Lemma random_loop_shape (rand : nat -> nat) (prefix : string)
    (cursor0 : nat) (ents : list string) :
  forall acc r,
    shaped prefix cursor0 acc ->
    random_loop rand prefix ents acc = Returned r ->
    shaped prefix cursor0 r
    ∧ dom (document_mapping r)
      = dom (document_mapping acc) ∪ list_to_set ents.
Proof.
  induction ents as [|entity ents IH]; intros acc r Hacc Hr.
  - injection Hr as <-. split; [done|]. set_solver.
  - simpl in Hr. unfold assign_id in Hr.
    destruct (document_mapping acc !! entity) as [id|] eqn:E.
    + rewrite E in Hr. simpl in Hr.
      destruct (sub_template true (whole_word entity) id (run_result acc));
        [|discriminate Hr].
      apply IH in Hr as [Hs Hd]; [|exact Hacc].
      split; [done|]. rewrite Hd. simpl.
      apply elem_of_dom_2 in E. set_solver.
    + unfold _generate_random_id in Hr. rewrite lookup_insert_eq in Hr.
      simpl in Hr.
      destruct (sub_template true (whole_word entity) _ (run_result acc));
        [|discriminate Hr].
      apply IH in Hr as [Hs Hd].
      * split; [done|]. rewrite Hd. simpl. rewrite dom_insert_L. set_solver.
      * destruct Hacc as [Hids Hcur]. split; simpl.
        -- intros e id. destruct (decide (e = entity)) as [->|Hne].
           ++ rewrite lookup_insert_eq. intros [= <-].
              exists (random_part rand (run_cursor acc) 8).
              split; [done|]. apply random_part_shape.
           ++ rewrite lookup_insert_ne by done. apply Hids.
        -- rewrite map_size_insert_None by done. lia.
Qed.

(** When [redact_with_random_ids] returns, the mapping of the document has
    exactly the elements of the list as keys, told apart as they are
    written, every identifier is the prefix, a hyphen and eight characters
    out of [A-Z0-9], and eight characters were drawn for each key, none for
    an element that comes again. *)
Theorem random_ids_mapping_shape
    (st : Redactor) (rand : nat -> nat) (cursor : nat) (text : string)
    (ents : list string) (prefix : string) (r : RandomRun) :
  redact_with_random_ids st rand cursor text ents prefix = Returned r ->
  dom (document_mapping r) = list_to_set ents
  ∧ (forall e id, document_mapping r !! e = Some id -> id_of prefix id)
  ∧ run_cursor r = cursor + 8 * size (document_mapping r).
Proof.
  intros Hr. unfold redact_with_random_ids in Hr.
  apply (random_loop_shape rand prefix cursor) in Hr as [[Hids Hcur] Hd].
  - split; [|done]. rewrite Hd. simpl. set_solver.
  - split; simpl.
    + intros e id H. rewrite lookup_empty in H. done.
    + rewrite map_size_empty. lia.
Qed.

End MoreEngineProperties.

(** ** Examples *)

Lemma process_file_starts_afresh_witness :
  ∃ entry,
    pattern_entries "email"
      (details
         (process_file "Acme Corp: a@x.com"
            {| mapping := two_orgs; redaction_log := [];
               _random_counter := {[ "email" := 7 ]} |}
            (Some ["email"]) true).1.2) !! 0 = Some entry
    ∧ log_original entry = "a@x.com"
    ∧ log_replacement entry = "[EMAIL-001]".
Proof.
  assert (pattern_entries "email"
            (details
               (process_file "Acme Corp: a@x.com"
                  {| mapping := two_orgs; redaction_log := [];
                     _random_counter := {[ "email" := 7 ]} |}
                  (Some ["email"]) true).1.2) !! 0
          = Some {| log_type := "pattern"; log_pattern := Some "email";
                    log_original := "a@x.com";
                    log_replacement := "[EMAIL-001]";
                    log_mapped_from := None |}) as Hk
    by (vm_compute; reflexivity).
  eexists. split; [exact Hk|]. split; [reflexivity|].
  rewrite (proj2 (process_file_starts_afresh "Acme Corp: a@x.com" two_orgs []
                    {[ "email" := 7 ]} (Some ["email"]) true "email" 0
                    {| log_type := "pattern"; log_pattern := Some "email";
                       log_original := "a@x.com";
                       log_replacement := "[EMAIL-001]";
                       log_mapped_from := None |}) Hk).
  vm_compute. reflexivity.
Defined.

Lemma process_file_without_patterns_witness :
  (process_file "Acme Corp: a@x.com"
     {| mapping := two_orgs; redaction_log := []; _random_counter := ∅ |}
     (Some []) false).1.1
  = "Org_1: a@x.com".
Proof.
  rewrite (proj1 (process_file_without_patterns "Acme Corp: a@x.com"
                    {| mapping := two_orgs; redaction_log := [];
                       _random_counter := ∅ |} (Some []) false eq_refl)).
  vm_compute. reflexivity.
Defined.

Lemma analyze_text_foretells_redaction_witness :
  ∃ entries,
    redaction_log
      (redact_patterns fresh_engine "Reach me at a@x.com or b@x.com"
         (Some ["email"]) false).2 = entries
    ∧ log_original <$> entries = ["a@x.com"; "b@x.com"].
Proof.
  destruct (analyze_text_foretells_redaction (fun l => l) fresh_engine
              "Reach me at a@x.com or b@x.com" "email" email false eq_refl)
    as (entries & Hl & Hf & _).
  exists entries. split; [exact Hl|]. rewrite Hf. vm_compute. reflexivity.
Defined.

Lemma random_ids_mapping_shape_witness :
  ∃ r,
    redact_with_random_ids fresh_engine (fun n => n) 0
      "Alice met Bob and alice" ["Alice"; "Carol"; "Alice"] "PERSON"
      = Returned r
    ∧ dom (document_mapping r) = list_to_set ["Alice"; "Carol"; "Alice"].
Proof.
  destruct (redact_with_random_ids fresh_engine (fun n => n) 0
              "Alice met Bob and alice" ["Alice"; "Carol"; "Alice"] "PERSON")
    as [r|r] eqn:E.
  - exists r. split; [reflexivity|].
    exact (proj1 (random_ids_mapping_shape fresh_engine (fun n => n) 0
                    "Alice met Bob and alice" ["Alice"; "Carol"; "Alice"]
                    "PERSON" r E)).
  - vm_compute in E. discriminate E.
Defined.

..........

### Task statement
The records are given above. Copy each line in them that holds "Alice".

### Result for this task
      "Alice met Bob and alice" ["Alice"; "Carol"; "Alice"] "PERSON"
    ∧ dom (document_mapping r) = list_to_set ["Alice"; "Carol"; "Alice"].
              "Alice met Bob and alice" ["Alice"; "Carol"; "Alice"] "PERSON")
                    "Alice met Bob and alice" ["Alice"; "Carol"; "Alice"]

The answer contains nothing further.